#[export] Program Instance memfs_laws : PosixLaws memfs := {
  data_of := data;
  pos_of := pos;
  room _ _ _ := True;
}.
Next Obligation. done. Qed.
Next Obligation.
  intros k fd d off Hd Hoff. unfold sys_lseek_set; simpl. rewrite (proj2 (Z.ltb_ge _ _)) by done.
  eexists. split; [done|]. split.
  - unfold pos, seek_to. simpl. rewrite lookup_alter_eq. unfold data in Hd.
    by destruct (fds k !! fd) as [[]|].
  - intros fd'. split; [apply data_seek|done].
Qed.
Next Obligation. intros k fd off Hoff. simpl. by rewrite (proj2 (Z.ltb_lt _ _)). Qed.
Next Obligation.
  intros k fd d n Hd Hpos Hn bs. simpl. rewrite Hd. eexists. split; [done|].
  intros fd'. split; [apply data_seek|done].
Qed.
Next Obligation.
  intros k fd d bs Hd Hpos _. simpl. rewrite Hd. unfold data in Hd. unfold pos.
  destruct (fds k !! fd) as [[n p]|] eqn:E; [|done]. simpl in *.
  eexists. split; [done|]. split; [|done].
  unfold data. simpl. by rewrite lookup_insert_eq; simpl; rewrite lookup_insert_eq.
Qed.

End MemFs.
Lemma delete_repr w w' c s C C' p k :
  cache1_repr w c s C → cs_pages s !! k = Some p → grows w w' → caches1 w' !! c = Some C' →
  C' = with_npage (npage C - 1) (with_aphash (aphash C') C) →
  length (aphash C') = length (aphash C) →
  (∀ q r, pages1 w !! q = Some r → ∃ r', pages1 w' !! q = Some r' ∧ same_page r r') →
  (∀ i hd, aphash C' !! i = Some hd → ∃ l, chain (next_of w') hd l ∧
    ∀ q, q ∈ l ↔ q ≠ p ∧ ∃ k, cs_pages s !! k = Some q ∧ Z.to_nat (k mod nhash C) = i) →
  cache1_repr w' c (with_pages (delete k (cs_pages s)) s) C' ∧
  float w' c (with_pages (delete k (cs_pages s)) s) p.
Proof.
  intros Hr Hk Hg HC' HCC Hlen Hsame Hch. pose proof (λ k2 q, repr_key_inj w c s C k k2 q Hr) as Hinj.
  assert (∀ q c r, page_at w c (cs_size s) q r → ∃ r', page_at w' c (cs_size s) q r' ∧ same_page r r') as Hpage.
  { intros q c1 r Hpa. destruct (Hsame _ _ (pa_rec _ _ _ _ _ Hpa)) as (r' & Hr' & Hs). exists r'.
    split; [|done]. eapply page_at_keep; [exact Hpa|done|done|apply Hs|].
    transitivity (pcache1_of r); [apply Hs|]. by rewrite (pa_cache _ _ _ _ _ Hpa). }
  assert (∀ q, owns (with_pages (delete k (cs_pages s)) s) q → owns s q ∧ q ≠ p) as Hown.
  { intros q [Hq|[k' Hk']]; simpl in *.
    - split; [by left|]. intros ->. by apply (cr_disj _ _ _ _ Hr _ _ Hk).
    - apply lookup_delete_Some in Hk' as [Hne Hk']. split; [right; eauto|]. intros ->. apply Hne. eauto. }
  destruct Hr. rewrite HCC in *. cbn [nhash aphash with_npage with_aphash with_hash] in *. split.
  - split; try done; simpl.
    + by rewrite Hlen.
    + rewrite map_size_delete_Some by eauto. pose proof (size_pos _ _ _ Hk). lia.
    + rewrite map_size_delete_Some by eauto. lia.
    + intros k' q [_ Hk']%lookup_delete_Some. destruct (cr_keys0 _ _ Hk') as (? & r & Hpa & ?).
      destruct (Hpage _ _ _ Hpa) as (r' & Hpa' & Hs). split; [done|]. exists r'. split; [done|].
      destruct Hs as (_ & -> & _). done.
    + intros q Hq. destruct (cr_lrus0 _ Hq) as (r & Hpa & ?).
      destruct (Hpage _ _ _ Hpa) as (r' & Hpa' & Hs). exists r'. split; [done|].
      destruct Hs as (_ & _ & _ & _ & ->). done.
    + intros k' q [_ Hk']%lookup_delete_Some. eauto.
    + intros i hd Hi. destruct (Hch i hd Hi) as (l & Hl & Hm). exists l. split; [done|].
      intros q. rewrite Hm. split.
      * intros [Hqp (k' & Hk' & Hki)]. exists k'. rewrite lookup_delete_ne by congruence. done.
      * intros (k' & [Hne Hk']%lookup_delete_Some & Hki). split; [|eauto].
        intros ->. apply Hne. eauto.
    + eapply seg_frame; [exact cr_lru0|]. intros b Hb. unfold lru_of.
      destruct (cr_lrus0 _ Hb) as (r & Hpa & ?). destruct (Hsame _ _ (pa_rec _ _ _ _ _ Hpa)) as (r' & Hr' & Hs).
      rewrite Hr', (pa_rec _ _ _ _ _ Hpa). simpl. by destruct Hs as (_ & _ & _ & -> & _).
    + intros q1 q2 [H1 _]%Hown [H2 _]%Hown. by apply cr_sep0.
  - split_and!.
    + intros [_ ?]%Hown. done.
    + destruct (cr_keys0 _ _ Hk) as (_ & r & Hpa & _). destruct (Hpage _ _ _ Hpa) as (r' & ? & _). by exists r'.
    + intros q [Hq Hqp]%Hown. apply cr_sep0; [right; eauto|done|done].
Qed.
(** Changing the reference count of a held page. *)
Lemma set_nref w S E s D d PC k x n b n' h :
  pinv w S E s D d PC → a_held S !! k = Some (n, b) → E !! k = Some x → hdrs w !! x = Some h →
  0 < n' < 2 ^ 31 →
  pinv (set_hdrs w (<[x := with_nref n' h]> (hdrs w)))
    (mkA (a_data S) (<[k := (n', b)]> (a_held S))) E s D d PC.
Proof.
  intros Hi Hk Hx Hh Hn'. destruct (i_held _ _ _ _ _ _ _ Hi k n b Hk) as (x' & Hx' & Hok).
  simplify_eq. pose proof (i_at _ _ _ _ _ _ _ Hi) as Hat. split; simpl.
  - apply pstatic_hdrs; [apply Hi|]. intros a. by eapply insert_dom.
  - eapply cache_frame; [exact Hat|done|done|]. apply grows_hdrs. intros a. apply insert_some.
  - apply Hi.
  - intros k'. rewrite (i_dom _ _ _ _ _ _ _ Hi k'). destruct (decide (k' = k)) as [->|].
    + rewrite lookup_insert_eq, Hk. split; eauto.
    + by rewrite lookup_insert_ne.
  - apply Hi.
  - apply Hi.
  - intros k' m b' Hk'. destruct (decide (k' = k)) as [->|Hkk].
    + rewrite lookup_insert_eq in Hk'. simplify_eq. exists x. split; [done|]. destruct Hok as [? ? Hpg ?].
      split; [done|done| |done]. destruct Hpg as (p & pg & h1 & Hpg). assert (h1 = h) as -> by naive_solver.
      exists p, pg, (with_nref m h). simpl. rewrite lookup_insert_eq. destruct_and? Hpg. by split_and!.
    + rewrite lookup_insert_ne in Hk' by done. destruct (i_held _ _ _ _ _ _ _ Hi _ _ _ Hk') as (y & Hy & Hoky).
      exists y. split; [done|]. eapply held_frame; [exact Hoky|done|done| |done].
      intros h1 Hh1. exists h1. simpl. rewrite lookup_insert_ne; [done|].
      eapply held_sep; [exact Hat|exact Hok|exact Hoky|done].
  - intros p Hp. destruct (i_free _ _ _ _ _ _ _ Hi p Hp) as (pg & h1 & Hpg & Hh1 & Hn1).
    exists pg, h1. split_and!; [done| |done]. simpl. rewrite lookup_insert_ne; [done|].
    by eapply free_sep.
  - intros k' bs Hbs Hnd. apply (i_clean _ _ _ _ _ _ _ Hi k'); [done|]. intros m Hm.
    destruct (decide (k' = k)) as [->|]; [|apply (Hnd m); by rewrite lookup_insert_ne].
    apply (Hnd n'). rewrite lookup_insert_eq. congruence.
  - eapply dll_frame; [apply Hi|]. intros a h1 Ha Hh1. destruct (decide (a = x)) as [->|].
    + rewrite lookup_insert_eq. exists (with_nref n' h). simplify_eq. done.
    + rewrite lookup_insert_ne by done. eauto.
  - intros y Hy. destruct (i_D _ _ _ _ _ _ _ Hi y Hy) as (k' & m & Hk' & Hy').
    destruct (decide (k' = k)) as [->|].
    + exists k, n'. rewrite lookup_insert_eq. split; [congruence|done].
    + exists k', m. by rewrite lookup_insert_ne.
  - apply Hi.
  - apply (i_room _ _ _ _ _ _ _ Hi).
Qed.

(** ** pagerGet *)

Lemma osRead_run w F' buf sz off : 
  (∃ f, ufiles w !! F' = Some f ∧ p_methods f = UNIX_METHODS_ADDR) →
  osRead F' buf sz off w = unixRead F' buf sz off w.
Proof using H.
  intros (f & Hf & Hm). unfold osRead. mstep (ufile_run _ _ _ Hf). by rewrite Hm.
Qed.

Lemma osWrite_run w F' buf sz off : 
  (∃ f, ufiles w !! F' = Some f ∧ p_methods f = UNIX_METHODS_ADDR) →
  osWrite F' buf sz off w = unixWrite F' buf sz off w.
Proof using H.
  intros (f & Hf & Hm). unfold osWrite. mstep (ufile_run _ _ _ Hf). by rewrite Hm.
Qed.

Lemma finish_convert_run w p pg k PC h0 :
  p ≠ 0 → page_base w p = Some pg → hdrs w !! extra pg = Some h0 → caches w !! C = Some PC →
  sz_extra PC = 0 → nref h0 = 0 →
  _pcacheFinishConvert p C k PCACHE_FINISH_CONVERT_NEED_INIT w =
    Ok (extra pg, set_hdrs w (<[extra pg := mkPgHdr p (content pg) (extra pg + sizeof_PgHdr) (pager_of h0) k 1
      (pdirty_next h0) (pdirty_prev h0) 1 C]> (hdrs w))).
Proof.
  intros Hp Hpg Hh HC Hze Hn. unfold _pcacheFinishConvert. zneq p 0. rewrite (bind_lift _ _ w tt eq_refl).
  mstep (pcpage_run _ _ _ Hpg).
  change (Z.land PCACHE_FINISH_CONVERT_NEED_INIT PCACHE_FINISH_CONVERT_NEED_INIT =? 0) with false. cbn [negb].
  set (h1 := mkPgHdr p (content pg) (extra pg + sizeof_PgHdr) (pager_of h0) k 1 (pdirty_next h0) (pdirty_prev h0) 0 C).
  rewrite (bind_ok _ _ w tt (set_hdrs w (<[extra pg := h1]> (hdrs w)))).
  - rewrite (bind_ok _ _ _ _ _ (hdr_upd_again _ _ _ _ _)). done.
  - unfold _pcacheFinishConvertInit. mstep (pcpage_run _ _ _ Hpg). cbv zeta.
    mstep (hdr_upd_run w (extra pg) h0 (with_ppage p) Hh).
    do 2 (rewrite (bind_ok _ _ _ _ _ (hdr_upd_again _ _ _ _ _))).
    rewrite (bind_ok _ _ _ PC _ (cache_run (set_hdrs w _) C PC HC)). rewrite Hze.
    unfold memset0. rewrite Z.eqb_refl. rewrite (bind_ok _ _ _ tt _ eq_refl).
    do 2 (rewrite (bind_ok _ _ _ _ _ (hdr_upd_again _ _ _ _ _))). rewrite hdr_upd_again.
    unfold h1. rewrite <-Hn. by destruct h0.
Qed.

(** The header of a page just read. *)
Definition fresh_hdr p (pg : SqlPCachePage) k : PgHdr :=
  mkPgHdr p (content pg) (extra pg + sizeof_PgHdr) P k 1 0 0 1 C.

Lemma fpage_length d k : 1 ≤ k ≤ N → N * 2048 ≤ Z.of_nat (length d) → length (fpage d k) = PSZ.
Proof. intros Hk Hd. unfold fpage. apply length_rd. unfold PSZ. lia. Qed.

Lemma load_page_run w d PC h1 x p pg k nx pv v nm b0 :
  pstatic w d PC → x = extra pg → content pg ≠ 0 → 1 ≤ k ≤ N →
  hdrs w !! x = Some (mkPgHdr p (content pg) (x + sizeof_PgHdr) h1 k 1 nx pv 1 C) →
  bufs w !! content pg = Some b0 → length b0 = PSZ →
  ∃ k', load_page P (mkPager v nm F C) k x w =
    Ok ((SQL_ERROR, x), set_bufs (set_kern (set_hdrs w (<[x := fresh_hdr p pg k]> (hdrs w))) k')
      (<[content pg := fpage d k]> (bufs w))) ∧ kept (kern w) k'.
Proof.
  intros Hst Hx Hc Hk Hh Hb Hl. destruct Hst. destruct ps_file0 as (f & Hf & Hm & Hfd).
  set (w1 := set_hdrs w (<[x := fresh_hdr p pg k]> (hdrs w))).
  pose proof (fpage_length d k Hk ps_len0) as Hfl.
  destruct (unixRead_run w1 F (content pg) 2048 ((k - 1) * 2048) f d b0) as (k' & Hread & Hkept);
    [done|done|done|by rewrite Hfd|lia|lia|done|..].
  { change (Z.to_nat 2048) with PSZ. fold (fpage d k). lia. }
  change (Z.to_nat 2048) with PSZ in Hread. fold (fpage d k) in Hread.
  exists k'. split; [|done]. unfold load_page. mstep (hdr_upd_run _ _ _ (with_pgno k) Hh).
  do 4 (rewrite (bind_ok _ _ _ _ _ (hdr_upd_again _ _ _ _ _))).
  assert (with_dprev 0 (with_dnext 0 (with_flags PGHDR_CLEAN (with_pager P (with_pgno k
    (mkPgHdr p (content pg) (x + sizeof_PgHdr) h1 k 1 nx pv 1 C))))) = fresh_hdr p pg k) as -> by (by subst x).
  fold w1. rewrite (bind_ok _ _ _ _ _ (hdr_run w1 x (fresh_hdr p pg k) ltac:(simpl; by rewrite lookup_insert_eq))).
  cbn [fresh_hdr pdata pager_fd]. rewrite (page_offset_small k) by lia.
  rewrite (bind_ok _ _ _ _ _ (eq_trans (osRead_run w1 F _ _ _ (ex_intro _ f (conj Hf Hm))) Hread)).
  unfold get at 1. unfold mbind at 1, M_bind at 1. cbn beta iota.
  assert (wr b0 0 (fpage d k) = fpage d k) as ->.
  { unfold wr. rewrite take_0, Hfl. simpl. rewrite drop_ge by lia. apply app_nil_r. }
  rewrite (bind_lift _ _ _ (fpage d k)) by (cbn; by rewrite lookup_insert_eq).
  rewrite Hfl. done.
Qed.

WHAT THE EXERCISE ASKS:
All lines from the start of the entries through the line where "Lemma delete_repr w" sits should be duplicated exactly, with nothing else in the output.

RESPONSE FOR THIS EXERCISE:
#[export] Program Instance memfs_laws : PosixLaws memfs := {
  data_of := data;
  pos_of := pos;
  room _ _ _ := True;
}.
Next Obligation. done. Qed.
Next Obligation.
  intros k fd d off Hd Hoff. unfold sys_lseek_set; simpl. rewrite (proj2 (Z.ltb_ge _ _)) by done.
  eexists. split; [done|]. split.
  - unfold pos, seek_to. simpl. rewrite lookup_alter_eq. unfold data in Hd.
    by destruct (fds k !! fd) as [[]|].
  - intros fd'. split; [apply data_seek|done].
Qed.
Next Obligation. intros k fd off Hoff. simpl. by rewrite (proj2 (Z.ltb_lt _ _)). Qed.
Next Obligation.
  intros k fd d n Hd Hpos Hn bs. simpl. rewrite Hd. eexists. split; [done|].
  intros fd'. split; [apply data_seek|done].
Qed.
Next Obligation.
  intros k fd d bs Hd Hpos _. simpl. rewrite Hd. unfold data in Hd. unfold pos.
  destruct (fds k !! fd) as [[n p]|] eqn:E; [|done]. simpl in *.
  eexists. split; [done|]. split; [|done].
  unfold data. simpl. by rewrite lookup_insert_eq; simpl; rewrite lookup_insert_eq.
Qed.

End MemFs.
Lemma delete_repr w w' c s C C' p k :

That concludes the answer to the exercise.